Stranded in the Arctic

David Pike

DAVID PIKE reviews The Terror by Dan Simmons. Bantam Press.

Terror abounds in this nerve-stretching, bone-chilling, totally absorbing historical novel: one of the two exploration ships involved in the doomed Franklin expedition to the Arctic in the mid-19th century was named Terror; all the characters are ridden by terror of awful slow death by starvation, disease or unspeakable cold; and another terror is what appears (dimly-seen) to be a giant polar bear that stalks the crews of the ice-bound Terror and her sister-ship Erebus, erupting out of the dark and ripping apart one character after another. This “thing on the ice” exhibits a murderous and diabolical cunning that suggests it is no “ordinary” animal (echoes of Moby Dick resonate throughout.) Arctic conditions appear programmed for the obliteration of mere human beings.

Dan Simmons has been mainly a science-fiction writer, although books like his Ilium and Olympus provide an intriguing mix of science fiction and Greek mythology.
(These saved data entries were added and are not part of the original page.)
(* ===== verification/Crypto.v ===== *)
(** backend/pkg/utils/crypto.go and the adapter of backend/pkg/consensus/api/util_adapters.go:
    versioned keys, signatures with a replay cache, encryption, and their use as the
    [CryptoService] of the consensus. *)
From S2P Require Import Prelude Bytes Sha256 GoTime GoFloat Messages Interfaces.

(** ** The primitives *)

(** [crypto/ed25519]: the key of a seed, its public part, signing and verification. *)
Class Ed25519 := {
  ed_key : bytes -> bytes;
  ed_public : bytes -> bytes;
  ed_sign : bytes -> bytes -> bytes;
  ed_verify : bytes -> bytes -> bytes -> bool }.

(** What the documentation promises, and that what verifies was signed. *)
Class Ed25519Laws `{Ed25519} := {
  ed_signed : bytes -> bytes -> Prop;
  ed_verify_sign seed m : ed_verify (ed_public (ed_key seed)) m (ed_sign (ed_key seed) m) = true;
  ed_sign_length k m : length (ed_sign k m) = 64%nat;
  ed_public_length seed : length (ed_public (ed_key seed)) = 32%nat;
  ed_unforgeable pk m s : ed_verify pk m s = true -> ed_signed pk m }.

(** AES-256 in Galois counter mode, [crypto/aes] and [crypto/cipher]: [Seal] and [Open]. *)
Class AEAD := {
  gcm_seal : bytes -> bytes -> bytes -> bytes;
  gcm_open : bytes -> bytes -> bytes -> option bytes }.

Class AEADLaws `{AEAD} := {
  gcm_open_seal k n p : gcm_open k n (gcm_seal k n p) = Some p;
  gcm_seal_length k n p : length (gcm_seal k n p) = (length p + 16)%nat }.

(** ** HMAC *)

Definition hmac_block : nat := 64.
Definition hmac_pad (b : Z) (key : bytes) : bytes :=
  (fun x => byte_of (Z.lxor (byte_val x) b)) <$> (key ++ replicate (hmac_block - length key) x00).

(** [hmac.New(sha256.New, key)] fed with [data]. *)
Definition ComputeHMAC (key data : bytes) : bytes :=
  let key := if (hmac_block <? length key)%nat then sha256 key else key in
  sha256 (hmac_pad 92 key ++ sha256 (hmac_pad 54 key ++ data)).

Definition ValidateHMAC (key data mac : bytes) : bool := bool_decide (mac = ComputeHMAC key data).

Definition ConstantTimeCompare (a b : bytes) : bool := bool_decide (a = b).

(** The second test case of RFC 4231. *)
Example hmac_jefe :
  hex (ComputeHMAC (str "Jefe") (str "what do ya want for nothing?")) =
  str "5bdcc146bf60754e6a042426089575c75a003f089d2739839dec58b964ec3843".
Proof. vm_compute. reflexivity. Qed.

(** ** Entropy *)

Definition freq (data : bytes) (b : byte) : Z := len (filter (fun x => x = b) data).

(** The test statistic, summed in the order of the byte values. *)
Definition chi_square (data : bytes) : float64 :=
  let expected := f_div (f_of_Z (len data)) (f_of_Z 256) in
  foldl (fun acc i =>
      let diff := f_sub (f_of_Z (freq data (byte_of (Z.of_nat i)))) expected in
      f_add acc (f_div (f_mul diff diff) expected))
    (f_of_Z 0) (seq 0 256).

Definition isEntropyGood (data : bytes) : bool := f_ltb (chi_square data) (f_div (f_of_Z 1173) (f_of_Z 4)).

Definition EntropyTestRounds : nat := 3.
Definition MinEntropyBytes : nat := 32.

Inductive crypto_error :=
| ErrDataTooLarge | ErrContextCanceled | ErrKeyNotFound | ErrKeyExpired | ErrCryptoInvalidSignature | ErrTooOld | ErrInFuture
| ErrInvalidNonce | ErrReplayDetected | ErrInvalidKeySize | ErrInvalidCiphertext | ErrDecryptionFailed | ErrInsufficientEntropy
| ErrRandom | ErrLoader.
#[export] Instance crypto_error_eq_dec : EqDecision crypto_error.
Proof. solve_decision. Defined.

(** The rounds over what the random source yields, [None] a failed read. *)
Fixpoint ValidateEntropy (rounds : nat) (samples : nat -> option bytes) : result crypto_error unit :=
  match rounds with
  | O => Ok tt
  | S n =>
      match samples n with
      | None => Err ErrRandom
      | Some test => if isEntropyGood test then ValidateEntropy n samples else Err ErrInsufficientEntropy
      end
  end.

(** ** Keys *)

Record KeyVersion := MkKeyVersion {
  kv_Version : Z; SigningKey : bytes; kv_PublicKey : bytes; EncryptionKey : bytes; CreatedAt : Time; ExpiresAt : Time;
  kv_Active : bool; kv_KeyID : bytes }.

(** Keys are shared by pointer between [activeKey] and [keyHistory]: [ks_keys] holds the
    keys, and a pointer is the number of an entry of it. *)
Record KeyStore := MkKeyStore {
  ks_keys : gmap nat KeyVersion; activeKey : option nat; keyHistory : gmap Z nat; nextVersion : Z; maxHistory : Z }.

Definition MaxKeyHistorySize : Z := 10.
Definition NewKeyStore (max : Z) : KeyStore := MkKeyStore ∅ None ∅ 1 (if max <=? 0 then MaxKeyHistorySize else max).

Definition u32 (z : Z) : Z := z mod 2 ^ 32.

Definition set_active_flag (b : bool) (k : KeyVersion) : KeyVersion :=
  MkKeyVersion (kv_Version k) (SigningKey k) (kv_PublicKey k) (EncryptionKey k) (CreatedAt k) (ExpiresAt k) b (kv_KeyID k).
Definition set_version (v : Z) (k : KeyVersion) : KeyVersion :=
  MkKeyVersion v (SigningKey k) (kv_PublicKey k) (EncryptionKey k) (CreatedAt k) (ExpiresAt k) (kv_Active k) (kv_KeyID k).
Definition zeroKey (key : bytes) : bytes := replicate (length key) x00.
Definition zeroed (k : KeyVersion) : KeyVersion :=
  MkKeyVersion (kv_Version k) (zeroKey (SigningKey k)) (kv_PublicKey k) (zeroKey (EncryptionKey k)) (CreatedAt k) (ExpiresAt k) (kv_Active k) (kv_KeyID k).

Definition with_keys (m : gmap nat KeyVersion) (ks : KeyStore) : KeyStore :=
  MkKeyStore m (activeKey ks) (keyHistory ks) (nextVersion ks) (maxHistory ks).
Definition with_history (h : gmap Z nat) (ks : KeyStore) : KeyStore :=
  MkKeyStore (ks_keys ks) (activeKey ks) h (nextVersion ks) (maxHistory ks).
Definition with_active (p : option nat) (ks : KeyStore) : KeyStore :=
  MkKeyStore (ks_keys ks) p (keyHistory ks) (nextVersion ks) (maxHistory ks).
Definition with_next (n : Z) (ks : KeyStore) : KeyStore :=
  MkKeyStore (ks_keys ks) (activeKey ks) (keyHistory ks) n (maxHistory ks).

(** One key of the history is wiped and dropped. *)
Definition drop_key (ks : KeyStore) (version : Z) : KeyStore :=
  match keyHistory ks !! version with
  | None => ks
  | Some p => with_history (delete version (keyHistory ks)) (with_keys (alter zeroed p (ks_keys ks)) ks)
  end.

(** The keys that may go, oldest first; the iteration of the map decides among keys of
    one time. *)
Definition prunable (range : visit_order Z nat) (ks : KeyStore) : list (Z * Time) :=
  let versions := omap (fun vp : Z * nat =>
      match ks_keys ks !! vp.2 with
      | Some k => if kv_Active k then None else Some (vp.1, CreatedAt k)
      | None => None
      end) (range (keyHistory ks)) in
  stable_sort (fun a b => Before a.2 b.2) versions.

Definition pruneOldKeysLocked (range : visit_order Z nat) (ks : KeyStore) : KeyStore :=
  let held := Z.of_nat (size (keyHistory ks)) in
  if held <=? maxHistory ks then ks
  else foldl drop_key ks (take (Z.to_nat (held - maxHistory ks)) (prunable range ks)).*1.

Definition AddKey (range : visit_order Z nat) (key : KeyVersion) (ks : KeyStore) : KeyStore :=
  let p := size (ks_keys ks) in
  let numbered := kv_Version key =? 0 in
  let key := if numbered then set_version (nextVersion ks) key else key in
  let ks := if numbered then with_next (u32 (nextVersion ks + 1)) ks else ks in
  let takes := bool_decide (activeKey ks = None) || kv_Active key in
  let key := if takes then set_active_flag true key else key in
  let ks := with_history (<[kv_Version key := p]> (keyHistory ks)) (with_keys (<[p := key]> (ks_keys ks)) ks) in
  pruneOldKeysLocked range (if takes then with_active (Some p) ks else ks).

Definition GetActiveKey (now : Time) (ks : KeyStore) : result crypto_error KeyVersion :=
  match activeKey ks ≫= fun p => ks_keys ks !! p with
  | None => Err ErrKeyNotFound
  | Some k => if After now (ExpiresAt k) then Err ErrKeyExpired else Ok k
  end.

Definition GetKeyByVersion (version : Z) (ks : KeyStore) : result crypto_error KeyVersion :=
  match keyHistory ks !! version ≫= fun p => ks_keys ks !! p with
  | None => Err ErrKeyNotFound
  | Some k => Ok k
  end.

Definition DeriveAuditKey (now : Time) (ks : KeyStore) : result crypto_error bytes :=
  key ← GetActiveKey now ks; mret (sha256 (EncryptionKey key ++ str "audit-hmac")).

(** What [GenerateKey] draws: the samples of the entropy test, the seed and the
    encryption key, each read possibly failing; and the time. *)
Record key_draw := MkDraw { samples : nat -> option bytes; seed : option bytes; enc_draw : option bytes; drawn_at : Time }.

Definition ZeroAllKeys (ks : KeyStore) : KeyStore :=
  let pointers := (map_to_list (keyHistory ks)).*2 in
  with_active None (with_history ∅ (with_keys (foldl (fun m p => alter zeroed p m) (ks_keys ks) pointers) ks)).

(** ** The service *)

Record CryptoConfig := MkCryptoConfig {
  KeyTTL : Z; MaxKeyHistory : Z; EnableReplayProtection : bool; ReplayWindowSize : Z; MaxSignatureAge : Z;
  entropy_checked : bool; KeyLoader : option (result crypto_error KeyVersion) }.

Record replayEntry := MkReplayEntry { re_timestamp : Time; re_hash : bytes }.

Record Service := MkService {
  cs_config : CryptoConfig; keyStore : KeyStore; replayCache : gmap bytes replayEntry;
  signCount : Z; verifyCount : Z; encryptCount : Z; decryptCount : Z; rotateCount : Z }.

Definition with_store (ks : KeyStore) (s : Service) : Service :=
  MkService (cs_config s) ks (replayCache s) (signCount s) (verifyCount s) (encryptCount s) (decryptCount s) (rotateCount s).
Definition with_cache (m : gmap bytes replayEntry) (s : Service) : Service :=
  MkService (cs_config s) (keyStore s) m (signCount s) (verifyCount s) (encryptCount s) (decryptCount s) (rotateCount s).
Definition count (sg vf en de ro : Z) (s : Service) : Service :=
  MkService (cs_config s) (keyStore s) (replayCache s) (signCount s + sg) (verifyCount s + vf) (encryptCount s + en)
    (decryptCount s + de) (rotateCount s + ro).

Definition CM (A : Type) : Type := ST Service crypto_error A.

Definition MaxDataSize : Z := Z.shiftl 10 20.

(** *** The replay cache *)

Definition Check_ (nonce hash : bytes) (m : gmap bytes replayEntry) : result crypto_error unit :=
  match m !! nonce with
  | None => Ok tt
  | Some entry => if bool_decide (re_hash entry = hash) then Ok tt else Err ErrReplayDetected
  end.

Definition cleanupLocked (now : Time) (m : gmap bytes replayEntry) : gmap bytes replayEntry :=
  let cutoff := GoTime.Add now (- (5 * Minute)) in
  filter (fun kv => Before (re_timestamp kv.2) cutoff = false) m.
In The Terror he turns his focus on historical events of the 1840s, and The Terror is both an unputdownable narrative of courage, folly and enormous suffering and an immensely informative and fascinating account of the semi-suicidal but always heroic attempts by men to explore the polar seas (partly in search of the fabled Northwest Passage).
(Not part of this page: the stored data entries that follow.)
Lemma window_size_ignored_witness :
  let s' := MkService (set_window 0 (cs_config signer)) (keyStore signer) (replayCache signer) 0 0 0 0 0 in
  let calls := [CVerify (at_ 12) (str "data") demo_sig demo_pub false; CVerify (at_ 13) (str "data") demo_sig [] false; CCleanup (at_ 60)] in
  (run_cryptos calls signer).1 = (run_cryptos calls s').1 /\
  replayCache (run_cryptos calls signer).2 = replayCache (run_cryptos calls s').2 /\
  dom (replayCache signer) ⊆ dom (replayCache (run_cryptos calls signer).2).
Proof.
  apply (@window_size_ignored toy_ed (at_ 12) 0).
  - split_and!; reflexivity.
  - assert (He : replayCache signer = ∅) by (apply map_size_empty_inv; vm_compute; reflexivity). rewrite He. apply map_Forall_empty.
  - repeat (apply Forall_cons; split; [apply at_window; lia|]). by apply Forall_nil.
Defined.

Definition active_of (s : Service) : KeyVersion :=
  match GetActiveKey (at_ 10) (keyStore s) with Ok k => k | Err _ => demo_key end.

Lemma signer_key : GetActiveKey (at_ 10) (keyStore signer) = Ok (active_of signer) /\ SigningKey (active_of signer) = ed_key demo_seed /\
  kv_Version (active_of signer) = 1 /\ GetKeyByVersion (kv_Version (active_of signer)) (keyStore signer) = Ok (active_of signer).
Proof. split_and!; vm_compute; reflexivity. Qed.

Lemma sign_verify_witness :
  (VerifyWithContext_ false (at_ 12) (str "data") demo_sig (ed_public (ed_key demo_seed)) false signer).1 = Ok tt.
Proof.
  assert (Hs : (SignWithContext false (at_ 10) (Some (nonce_n x02)) (str "data") signer).1 = Ok demo_sig) by (vm_compute; reflexivity).
  destruct signer_key as (Hk & Hseed & _).
  apply (@sign_verify toy_ed toy_laws (at_ 10) (at_ 12) (Some (nonce_n x02)) (str "data") demo_sig demo_seed false (active_of signer) signer
           (SignWithContext false (at_ 10) (Some (nonce_n x02)) (str "data") signer).2 signer).
  - exact (run_Ok _ _ _ Hs).
  - exact Hk.
  - exact Hseed.
  - intros n [= <-]. split; vm_compute; reflexivity.
  - reflexivity.
  - right. split; vm_compute; discriminate.
Defined.

Definition demo_ct : bytes :=
  match (EncryptWithContext false (at_ 10) (Some (replicate 12 x03)) (str "secret") signer).1 with Ok b => b | Err _ => [] end.

Lemma decrypt_encrypt_witness : (DecryptWithContext false demo_ct signer).1 = Ok (str "secret").
Proof.
  assert (He : (EncryptWithContext false (at_ 10) (Some (replicate 12 x03)) (str "secret") signer).1 = Ok demo_ct) by (vm_compute; reflexivity).
  destruct signer_key as (Hk & _ & Hv & Hb).
  apply (@decrypt_encrypt toy_aead toy_aead_laws (at_ 10) (replicate 12 x03) (str "secret") demo_ct (active_of signer) (active_of signer) signer
           (EncryptWithContext false (at_ 10) (Some (replicate 12 x03)) (str "secret") signer).2 signer).
  - exact (run_Ok _ _ _ He).
  - exact Hk.
  - rewrite Hv. lia.
  - reflexivity.
  - exact Hb.
  - reflexivity.
Defined.

Definition fresh_store : KeyStore := NewKeyStore 3.
Definition once_rotated : KeyStore := match RotateKey key_order false Hour (demo_draw 20 x05) fresh_store with Ok ks => ks | Err _ => fresh_store end.

Lemma rotation_keeps_recent_witness :
  ks_ok once_rotated /\ nextVersion once_rotated = 2.
Proof.
  destruct (@rotation_keeps_recent toy_ed key_order false Hour (demo_draw 20 x05) fresh_store once_rotated) as (H1 & H2 & _).
  - apply NewKeyStore_ok.
  - split; reflexivity.
  - intros v p k Hh. cbn in Hh. by rewrite lookup_empty in Hh.
  - vm_compute. reflexivity.
  - exact (conj H1 H2).
Defined.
The Terror is jam-packed with details about conditions aboard early ice-breaking steamships, the nature and behaviour of ice (both ships are being slowly crushed), polar bears and above all the unearthly, magnificent, appallingly dangerous landscape of the far north. (The book opens with a breathtaking description of the Aurora Borealis – exquisitely beautiful, weirdly ominous.)

The central and ultimately disastrous problem for this expedition was that both ships became utterly trapped in the ice for nearly two years. Thus to the murderous cold (sinking to -70 degrees Fahrenheit) and darkness were added boredom, frustration, escalating starvation and malnutrition (with scurvy slowly and horribly destroying increasing numbers of crewmen), despair, a rising tide of mutiny, and ultimately cannibalism. These latter movements are led by a memorably vicious small-minded runt of a troublemaker – just one in a cast of finely-drawn characters, including the bumbling and pompous Sir John Franklin, the unprepossessing but dedicated surgeon Goodsir, the “esquimaux” woman with no tongue (nicknamed “Lady Silence”), and, central to the whole story, Captain Crozier of the Terror, whose rockhard integrity, enormous bravery, ethical strength (although battling with alcoholism) and total dedication to the survival of his men shines like a beacon across a nightmare landscape. But always, roaring out of the dark, is the Beast.

The Terror is compulsive reading: huge, humanly engrossing, grindingly tragic. A great historical novel.